- Assignment
Scan the records below. Report the number of lines containing the word "tags", and nothing more.

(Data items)
Segment Open
(** * dmarc_parser: a shallow embedding of the DMARC report decoder

    The Python module [dmarc_parser.py] reads DMARC aggregate reports out
    of zip and gzip archives, turns every [record] element of the XML into
    a [DMARCRecord], resolves the sender address through a process-wide
    reverse-DNS cache and hands the reports to a persistent store.

    The embedding follows the module function by function, as Python 3
    runs it.  Python exceptions and the mutable globals are threaded
    through a small state-and-exception monad [M]; the parsed XML is a
    tree of BeautifulSoup page elements; the cache is a finite map.  What
    belongs to the interpreter, the network, the operating system and the
    report store is a parameter: the built-ins [int] and
    [utcfromtimestamp], [socket.gethostbyaddr], [os.walk], [os.makedirs],
    the write of a file, [pickle.dump] and the two operations of the
    store.  The [print] calls are left out, except that the two counters
    of the closing summary are the value [parse_reports_in_directory]
    returns. *)

From Stdlib Require Import ZArith Ascii String List Lia.
From stdpp Require Import base option list gmap strings fin_maps.

Local Open Scope string_scope.
Local Open Scope Z_scope.

(** ** Python strings

    The module is read as Python 3 runs it.  The [str] values it handles
    are strings of characters; the few methods the module calls on them
    are written out here. *)

(** [s.endswith(suffix)]: some tail of [s] is [suffix]. *)
Fixpoint endswith (s suffix : string) : bool :=
  if String.eqb s suffix then true
  else match s with
       | EmptyString => false
       | String _ s' => endswith s' suffix
       end.

(** [s.split(sep)] for a separator of one character: the pieces between
    the separators, never an empty list. *)
Fixpoint split (sep : ascii) (s : string) : list string :=
  match s with
  | EmptyString => [EmptyString]
  | String c s' =>
      if Ascii.eqb c sep then EmptyString :: split sep s'
      else match split sep s' with
           | [] => [String c EmptyString]
           | w :: ws => String c w :: ws
           end
  end.

(** [l[-1]] on a list of strings that is not empty. *)
Definition item_last (l : list string) : string := List.last l EmptyString.

(** [s.replace(old, new)] for a non-empty [old]: scanning from the left,
    every occurrence of [old] that does not overlap an earlier one is
    replaced.  [skip] counts the characters of the occurrence just
    replaced that are still to be passed over. *)
Fixpoint replace_from (old new : string) (skip : nat) (s : string) : string :=
  match s with
  | EmptyString => EmptyString
  | String c s' =>
      match skip with
      | S k => replace_from old new k s'
      | O =>
          if String.prefix old s
          then new ++ replace_from old new (Nat.pred (String.length old)) s'
          else String c (replace_from old new O s')
      end
  end.

Definition replace (old new s : string) : string := replace_from old new O s.

(** *** Decimal numerals

    [int] on a string of ASCII characters, as the examples evaluate it. *)

(** Whitespace as [int] sees it. *)
Definition isspace (c : ascii) : bool :=
  let n := nat_of_ascii c in
  (Nat.eqb n 32 || (Nat.leb 9 n && Nat.leb n 13))%bool.

Fixpoint lstrip (s : string) : string :=
  match s with
  | String c s' => if isspace c then lstrip s' else s
  | EmptyString => EmptyString
  end.

Fixpoint rstrip (s : string) : string :=
  match s with
  | EmptyString => EmptyString
  | String c s' =>
      match rstrip s' with
      | EmptyString => if isspace c then EmptyString else String c EmptyString
      | t => String c t
      end
  end.

Definition strip (s : string) : string := rstrip (lstrip s).

Definition isdigit (c : ascii) : bool :=
  let n := nat_of_ascii c in (Nat.leb 48 n && Nat.leb n 57)%bool.

(** The value of a run of decimal digits, most significant first.  One
    underscore may stand between two digits; [after_digit] tells whether
    the character just read was a digit. *)
Fixpoint digits_value (acc : Z) (after_digit : bool) (s : string) : option Z :=
  match s with
  | EmptyString => if after_digit then Some acc else None
  | String c s' =>
      if isdigit c
      then digits_value (10 * acc + (Z.of_nat (nat_of_ascii c) - 48)) true s'
      else if Ascii.eqb c "_" && after_digit then digits_value acc false s'
      else None
  end.

Definition unsigned_value (s : string) : option Z := digits_value 0 false s.

(** [int(s)] on a string of ASCII characters: surrounding whitespace is
    dropped, one sign is allowed, and at least one decimal digit must
    follow, with single underscores allowed between digits; [None] stands
    for the [ValueError] Python raises otherwise.  Integers are unbounded. *)
Definition decimal_int (s : string) : option Z :=
  match strip s with
  | String "-"%char d => Z.opp <$> unsigned_value d
  | String "+"%char d => unsigned_value d
  | t => unsigned_value t
  end.

(** ** BeautifulSoup page elements

    What [bs(xml_file, features='xml')] returns: a tree whose nodes are
    tags with their contents in document order, and whose leaves are the
    strings between them. *)
#[local] Unset Elimination Schemes.
Inductive PageElement : Type :=
| NavigableString (s : string)
| Tag (name : string) (contents : list PageElement).
#[local] Set Elimination Schemes.

(** [tag.descendants]: every element below [e], in document order. *)
Fixpoint descendants (e : PageElement) : list PageElement :=
  match e with
  | NavigableString _ => []
  | Tag _ contents =>
      (fix below (l : list PageElement) : list PageElement :=
         match l with
         | [] => []
         | c :: l' => c :: descendants c ++ below l'
         end) contents
  end.

Definition is_tag_named (name : string) (e : PageElement) : bool :=
  match e with
  | NavigableString _ => false
  | Tag n _ => String.eqb n name
  end.

(** [tag.find_all(name)]: the tags of that name below [e]. *)
Definition find_all (name : string) (e : PageElement) : list PageElement :=
  List.filter (is_tag_named name) (descendants e).

(** [tag.find(name)], which is also what the attribute access [tag.name]
    does: the first tag of that name below [e], or [None]. *)
Definition find (name : string) (e : PageElement) : option PageElement :=
  head (find_all name e).

(** [element.text]: the strings below the element, concatenated. *)
Fixpoint text (e : PageElement) : string :=
  match e with
  | NavigableString s => s
  | Tag _ contents =>
      (fix join (l : list PageElement) : string :=
         match l with
         | [] => EmptyString
         | c :: l' => text c ++ join l'
         end) contents
  end.


(** [x in l] for a list of strings. *)
Definition in_list (x : string) (l : list string) : bool :=
  existsb (String.eqb x) l.

(** ** The entities the decoder builds *)

(** One [dict(domain=..., result=...)] of [spf_results]. *)
Record spf_entry : Type := {
  spf_domain : string;
  spf_result : string
}.

(** One [dict(result=..., domain=..., selector=..., human_result=...)] of
    [dkim_signatures]. *)
Record dkim_entry : Type := {
  result : string;
  domain : string;
  selector : option string;
  human_result : option string
}.

(** The attributes of a [DMARCRecord] object; [None] is Python's [None]. *)
Record DMARCRecord : Type := {
  ip : string;
  host : option string;
  disposition : string;
  reason : option string;
  spf_pass : option bool;
  dkim_pass : option bool;
  header_from : option string;
  envelope_from : option string;
  count : Z;
  spf_results : list spf_entry;
  dkim_signatures : list dkim_entry
}.

(** The attributes of a [DMARCReport] object.  The two dates are the
    instants [datetime.utcfromtimestamp] builds, kept as seconds since the
    epoch. *)
Record DMARCReport : Type := {
  report_id : string;
  filename : string;
  receiver : string;
  start_date : Z;
  end_date : Z;
  records : list DMARCRecord
}.

(** [report.add_record(record)] *)
Definition add_record (report : DMARCReport) (record : DMARCRecord) : DMARCReport :=
  {| report_id := report_id report; filename := filename report;
     receiver := receiver report; start_date := start_date report;
     end_date := end_date report; records := records report ++ [record] |}.

(** ** Exceptions, the file system and the world *)

(** The exceptions the module can meet. *)
Inductive exn : Type :=
| AttributeError | AssertionError | ValueError | OverflowError
| TypeError | UnicodeDecodeError | KeyError
| herror | gaierror | timeout
| BadZipfile | IOError | OSError | EOFError | zlib_error | RuntimeError.

(** What [socket.gethostbyaddr] does with an address. *)
Inductive lookup : Type :=
| resolved (hostname : string)
| fails (e : exn).

(** A compressed stream, by what reading it to its end gives: the soup
    [bs] builds from the bytes, or the exception with which the library
    gives up on a stream that is truncated, corrupt or encrypted. *)
Inductive stream : Type :=
| readable (soup : PageElement)
| broken (e : exn).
Segment Closed
- Task result
2